Task to carry out —
Search the entries for the word "list" and report each line that has it.

Source material —

Definition pipeline_calls (tr : list (event L)) : list PipelineArgs :=
  omap (fun e => match e with
                 | data_preprocessing_instantiate_pipeline _ d dd r m det p =>
                     Some {| pipeline_dataset := d;
                             pipeline_data_dir := dd;
                             pipeline_num_data_readers := r;
                             pipeline_match_mlperf := m;
                             pipeline_deterministic := det;
                             pipeline_params := p |}
                 | _ => None
                 end) tr.

Definition dummy_constructor_calls (tr : list (event L)) : list unit :=
  omap (fun e => match e with
                 | data_pipeline_DummyConstructor _ => Some tt
                 | _ => None
                 end) tr.

Definition start_calls (tr : list (event L)) : list (Producer L) :=
  omap (fun e => match e with producer_start _ pr => Some pr | _ => None end) tr.

Definition input_fn_calls (tr : list (event L))
  : list (Producer L * bool * bool) :=
  omap (fun e => match e with
                 | data_preprocessing_make_input_fn _ pr t u => Some (pr, t, u)
                 | _ => None
                 end) tr.

Definition construct_model_calls (tr : list (event L))
  : list (Keras.InputLayer * Keras.InputLayer * gmap string Z) :=
  omap (fun e => match e with
                 | neumf_model_construct_model_keras _ u i p => Some (u, i, p)
                 | _ => None
                 end) tr.



(** The three stages of a run, as they show in a trace. *)
Inductive milestone : Type := started | compiled | fitted.

Definition milestones (tr : list (event L)) : list milestone :=
  omap (fun e => match e with
                 | producer_start _ _ => Some started
                 | model_compile _ _ => Some compiled
                 | model_fit _ _ => Some fitted
                 | _ => None
                 end) tr.

End Observers.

Task output —
Definition pipeline_calls (tr : list (event L)) : list PipelineArgs :=
Definition dummy_constructor_calls (tr : list (event L)) : list unit :=
Definition start_calls (tr : list (event L)) : list (Producer L) :=
Definition input_fn_calls (tr : list (event L))
  : list (Producer L * bool * bool) :=
Definition construct_model_calls (tr : list (event L))
  : list (Keras.InputLayer * Keras.InputLayer * gmap string Z) :=
Definition milestones (tr : list (event L)) : list milestone :=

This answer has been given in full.